Visitors to Gadsby's Tavern Museum in Old Town Alexandria have heard tales of mysterious events, such as the sightings of a young woman who died on the premises in 1816. A tavern guest once followed the apparition upstairs to a deserted bedroom where a hurricane lamp glowed. The museum has re-opened and can be visited Friday and Saturday from 11 a.m. to 4 p.m. and Sundays from 1 p.m. to 4 p.m.

5. Weems-Botts House

The Weems-Botts Museum in Dumfries is the home of a ghost who throws books and likes to turn lights on and off. Staffers at the museum say that after a new bookshelf was built in the house during remodeling in the 1970s to create the museum, books would fly from the shelf halfway across the room. The museum designers decided to remove the bookshelf and no other ghostly occurrences have occurred in that spot of the house. However, staff members have also heard sounds coming from a bedroom on the second floor and visitors have felt a sense of claustrophobia upon entering the home. The museum is open for appointment-only tours at 10 a.m., noon and 2 p.m., Tuesday-Saturday.

6. Olde Towne Inn

The Olde Towne Inn in Manassas is known for the ghosts who reside in the hotel, Andrew L. Mills writes in his new book "Haunted Prince William County." According to most people, the three most haunted rooms in the hotel are rooms 50, 52 and 54. One couple reported hearing the sound of crashing items as they slept in room 54, he writes.

7. Paxton Manor

Some say that Paxton Manor, a mansion in Leesburg in 1872, is one of the most haunted mansions in Virginia because it has a natural subterranean body of water flowing underneath the house. The manor now functions partly as an education center for disabled young people and partly as a haunted house attraction. This October, the house is open only for virtual tours.

8. Febrey-Kincheloe House

During a remodeling job in 2012, construction workers at the Overlee Community Center pool site just off Lee Highway in Arlington reported that they were not alone. They would often see a little girl in Victorian clothing climbing through the debris and walking the site. The construction site was on the grounds of a former historic mansion, known most recently as the Febrey-Kincheloe House, which stood for more than a century. Ernest Febrey built the home in the 1890s, where he raised his daughter, Margaret.

9. Ford's Theater

On April 14, 1865, President Abraham Lincoln was assassinated by gun-wielding Confederate sympathizer John Wilkes Booth. Ever since, Ford Theater has a creepy reputation. Gunshots and screams have been heard coming from the balcony box where Lincoln was shot. And apparitions of assassin John Wilkes Booth have been spotted on stage.

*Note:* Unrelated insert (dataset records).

(** * BOTBEAST2: risk sizing, safety stop, signal fusion and scanner isolation

    A shallow embedding of the decision core of the trading bot:

    - [gbsb/scanners/pair_scanner.py]       (module [PairScanner])
    - [gbsb/risk_management/risk_levels.py] (module [RiskLevels])
    - [gbsb/ai/autopilot_engine.py]         (module [AutopilotEngine])
    - [gbsb/ai/auto_opportunity_detector.py](module [AutoOpportunityDetector])

    Two readings of Python's numbers are used.  In the four modules above
    a float is an exact rational ([Q]): every comparison, [min], [max] and
    arithmetic step is the one the source performs, rounding and the IEEE
    special values are outside the model, and equality of numbers is [==]
    ([Qeq]).  Where the outcome hangs on the rounding or on the kind of the
    number, the code is embedded a second time on binary64 numbers:

    - [AutopilotEngine64]: the signal consolidation, which compares sums of
      rounded products;
    - [RiskLevels64]: the position sizing, whose divisions raise at zero on
      Python floats and return an infinity or a NaN on [numpy.float64].

    A Python call that raises is a value of [Result] carrying the
    exception. *)

From Stdlib Require Import QArith Qabs Qminmax Lqa Lia List Ascii String Bool.
From Stdlib Require Import Sorted Permutation.
From Stdlib Require Floats.
From stdpp Require Import base option list strings gmap.
Import ListNotations.

Local Open Scope string_scope.
Local Open Scope list_scope.
Local Open Scope Q_scope.

(** ** Python numerics *)

Module Py.

(** The exceptions that the embedded code can raise or receive. *)
Inductive Exception : Type :=
| ZeroDivisionError
| IndexError
| AttributeError (name : string)
| TypeError (msg : string)
| RuntimeError (msg : string).

Inductive Result (A : Type) : Type :=
| Ok (a : A)
| Raise (e : Exception).
Arguments Ok {A} a.
Arguments Raise {A} e.

Definition bind {A B} (r : Result A) (k : A -> Result B) : Result B :=
  match r with
  | Ok a => k a
  | Raise e => Raise e
  end.

Definition is_ok {A} (r : Result A) : bool :=
  match r with Ok _ => true | Raise _ => false end.

(** [a < b] and friends on floats, as booleans. *)
Definition ltb (a b : Q) : bool :=
  match a ?= b with Lt => true | _ => false end.
Definition gtb (a b : Q) : bool := ltb b a.
Definition leb (a b : Q) : bool := negb (ltb b a).
Definition geb (a b : Q) : bool := negb (ltb a b).
Definition eqb (a b : Q) : bool := Qeq_bool a b.

(** [min(a, b)]: the first argument unless the second is strictly
    smaller. *)
Definition min (a b : Q) : Q := if ltb b a then b else a.

(** [max(a, b)]: the first argument unless the second is strictly
    greater. *)
Definition max (a b : Q) : Q := if ltb a b then b else a.

Definition abs (a : Q) : Q := Qabs a.

(** [a / b] on Python floats: raises [ZeroDivisionError] at [b == 0]. *)
Definition div (a b : Q) : Result Q :=
  if eqb b 0 then Raise ZeroDivisionError else Ok (a / b).

(** [sum(xs)] *)
Definition sum (xs : list Q) : Q := fold_left Qplus xs 0.

(** What a [logging.Logger] call records: the level, the text of the
    f-string before its placeholder, and the exception interpolated into
    it (if any). *)
Inductive LogLevel : Type := INFO | WARNING | ERROR | CRITICAL.

Record LogRecord : Type := mkLog {
  log_level : LogLevel;
  log_text : string;
  log_exc : option Exception
}.

End Py.

Notation "'let*' x ':=' r 'in' k" := (Py.bind r (fun x => k))
  (at level 10, x name, r at level 100, k at level 200).

(** ** pair_scanner.py: the data the scanner hands to the risk engine *)

Module PairScanner.

Inductive MarketType : Type := SPOT | FUTURES | MARGIN.

Inductive Timeframe : Type := M1 | M5 | M15 | M30 | H1 | H4 | D1.

Record PairInfo : Type := mkPairInfo {
  symbol : string;
  exchange : string;
  market_type : MarketType;
  base_currency : string;
  quote_currency : string;
  price : Q;
  volume_24h : Q;
  volume_change_24h : Q;
  price_change_24h : Q;
  market_cap : option Q;
  available_margin : bool;
  max_leverage : Z;
  min_order_size : Q;
  tick_size : Q
}.

Record QuickOpportunity : Type := mkQuickOpportunity {
  pair : PairInfo;
  timeframe : Timeframe;
  strategy : string;
  signal : string;
  confidence : Q;
  entry_price : Q;
  stop_loss : option Q;
  take_profit : option Q;
  risk_reward_ratio : Q;
  time_to_expire : Z;            (* minutes *)
  reasoning : string;
  technical_score : Q;
  volume_score : Q;
  volatility_score : Q;
  overall_score : Q
}.

Record ScanConfig : Type := mkScanConfig {
  enabled_exchanges : list string;
  enabled_markets : list MarketType;
  enabled_timeframes : list Timeframe;
  min_volume_24h : Q;
  min_price_change_24h : Q;
  max_spread_percentage : Q;
  min_confidence_threshold : Q;
  max_pairs_per_exchange : nat;
  scan_interval : Z;
  parallel_workers : nat
}.

Global Instance MarketType_eq_dec : EqDecision MarketType.
Proof. solve_decision. Defined.

Record ScanStats : Type := mkScanStats {
  total_scanned : nat;
  opportunities_found : nat
}.

(** The scanner object: configuration, caches, statistics (the two
    counters; the clock readings are left out) and what it logged. *)
Record PairScanner : Type := mkPairScanner {
  config : ScanConfig;
  pairs_cache : list (string * list PairInfo);
  opportunities_cache : list QuickOpportunity;
  scan_stats : ScanStats;
  log : list Py.LogRecord
}.

(** One scan work item: the arguments of [_scan_pair_opportunities]. *)
Definition WorkItem : Type := (PairInfo * Timeframe * MarketType)%type.

(** How the [try] body of [_scan_pair_opportunities] runs for a work
    item: to its end, or raising [e] after appending [collected]. *)
Inductive ItemRun : Type :=
| Completes (opportunities : list QuickOpportunity)
| Fails (collected : list QuickOpportunity) (e : Py.Exception).

(** [PairScanner._filter_pairs] *)
Definition _filter_pairs (self : PairScanner) (pairs : list PairInfo)
    : list PairInfo :=
  List.filter
    (fun pair =>
       if Py.ltb (volume_24h pair) (min_volume_24h (config self)) then false
       else if Py.ltb (Py.abs (price_change_24h pair))
                      (min_price_change_24h (config self)) then false
       else if negb (bool_decide (market_type pair ∈ enabled_markets (config self)))
            then false
       else true)
    pairs.

(** [PairScanner._is_pair_supported] *)
Definition _is_pair_supported (pair : PairInfo) (mt : MarketType) : bool :=
  match mt with
  | SPOT => bool_decide (market_type pair = SPOT)
  | FUTURES => bool_decide (market_type pair = FUTURES) || available_margin pair
  | MARGIN => true
  end.

(** [PairScanner._filter_opportunities] *)
Definition _filter_opportunities (self : PairScanner)
    (opportunities : list QuickOpportunity) : list QuickOpportunity :=
  List.filter
    (fun opp =>
       if Py.ltb (confidence opp) (min_confidence_threshold (config self))
       then false
       else if Py.ltb (overall_score opp) 0.5 then false
       else if Py.ltb (risk_reward_ratio opp) 1.0 then false
       else true)
    opportunities.

(** [sorted(xs, key=key, reverse=True)]: descending and stable. *)
Fixpoint insert_desc {A} (key : A -> Q) (x : A) (l : list A) : list A :=
  match l with
  | [] => [x]
  | y :: l' =>
      if Py.ltb (key x) (key y) then y :: insert_desc key x l'
      else x :: y :: l'
  end.

Definition sorted_reverse {A} (key : A -> Q) (xs : list A) : list A :=
  fold_right (insert_desc key) [] xs.

(** The nested loops that prepare [scan_tasks]. *)
Definition scan_tasks (self : PairScanner) : list WorkItem :=
  flat_map
    (fun entry : string * list PairInfo =>
       let (exchange_name, pairs) := entry in
       if negb (bool_decide (exchange_name ∈ enabled_exchanges (config self)))
       then []
       else
         let filtered_pairs := _filter_pairs self pairs in
         flat_map
           (fun pair =>
              flat_map
                (fun timeframe =>
                   flat_map
                     (fun market_type =>
                        if _is_pair_supported pair market_type
                        then [(pair, timeframe, market_type)]
                        else [])
                     (enabled_markets (config self)))
                (enabled_timeframes (config self)))
           (take (max_pairs_per_exchange (config self)) filtered_pairs))
    (pairs_cache self).

(** [PairScanner._scan_pair_opportunities]: both exits of the [try]
    return [opportunities]; the handler logs a warning first. *)
Definition _scan_pair_opportunities (run : ItemRun)
    : list QuickOpportunity * list Py.LogRecord :=
  match run with
  | Completes opportunities => (opportunities, [])
  | Fails collected e =>
      (collected, [Py.mkLog Py.WARNING "Error escaneando " (Some e)])
  end.

(** What awaiting a scan task yields - the list it returned or the
    exception it raised - and what the task logged, on the logger of the
    scanner, while it ran. *)
Definition TaskOutcome : Type :=
  (Py.Result (list QuickOpportunity) * list Py.LogRecord)%type.

(** Awaiting the coroutine [_scan_pair_opportunities(pair, timeframe,
    market_type)] of the [i]-th task, whose body runs as [runs i item]: the
    handler inside lets no [Exception] out and logs its warning. *)
Definition await_scan_pair (runs : nat -> WorkItem -> ItemRun)
    (i : nat) (item : WorkItem) : TaskOutcome :=
  let (opportunities, logged) := _scan_pair_opportunities (runs i item) in
  (Py.Ok opportunities, logged).

(** [batch_size = 50]; [scan_tasks[i:i + batch_size]] for
    [i in range(0, len(scan_tasks), batch_size)]. *)
Definition batch_size : nat := 50.

Definition batches {A} (tasks : list A) : list (list A) :=
  map (fun k => take batch_size (drop (k * batch_size) tasks))
      (seq 0 ((length tasks + (batch_size - 1)) / batch_size)).

(** The body of [for result in batch_results]: what
    [asyncio.gather(..., return_exceptions=True)] yields for a task is the
    exception it raised or the list it returned. *)
Definition collect_result
    (acc : list QuickOpportunity * list Py.LogRecord)
    (result : Py.Result (list QuickOpportunity))
    : list QuickOpportunity * list Py.LogRecord :=
  let (all_opportunities, log) := acc in
  match result with
  | Py.Raise e =>
      (all_opportunities, log ++ [Py.mkLog Py.WARNING "Error en escaneo: " (Some e)])
  | Py.Ok [] => (all_opportunities, log)
  | Py.Ok opportunities => (all_opportunities ++ opportunities, log)
  end.

(** One batch: the await of [asyncio.gather] on the tasks of the batch,
    during which the tasks of the batch log (taken here in task order), then
    the loop over [batch_results]. *)
Definition collect_batch
    (acc : list QuickOpportunity * list Py.LogRecord)
    (batch : list TaskOutcome)
    : list QuickOpportunity * list Py.LogRecord :=
  let (all_opportunities, log) := acc in
  let batch_results := map fst batch in
  fold_left collect_result batch_results
            (all_opportunities, log ++ concat (map snd batch)).

Definition collect_batches
    (acc : list QuickOpportunity * list Py.LogRecord)
    (bs : list (list TaskOutcome))
    : list QuickOpportunity * list Py.LogRecord :=
  fold_left collect_batch bs acc.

10. Dominion Hills Shopping Center

In 1967, a sniper shot and killed American Nazi leader George Lincoln Rockwell in a shopping center on Wilson Boulevard in Arlington. Arlington police arrested a fellow Nazi named John Patler, a Greek American and former Marine from New York City, for the American Nazi leader's killing. The small shopping area, now called Dominion Hill Centre, stands as an eerie reminder of how Arlington County was for many years the home to the headquarters of the American Nazi Party.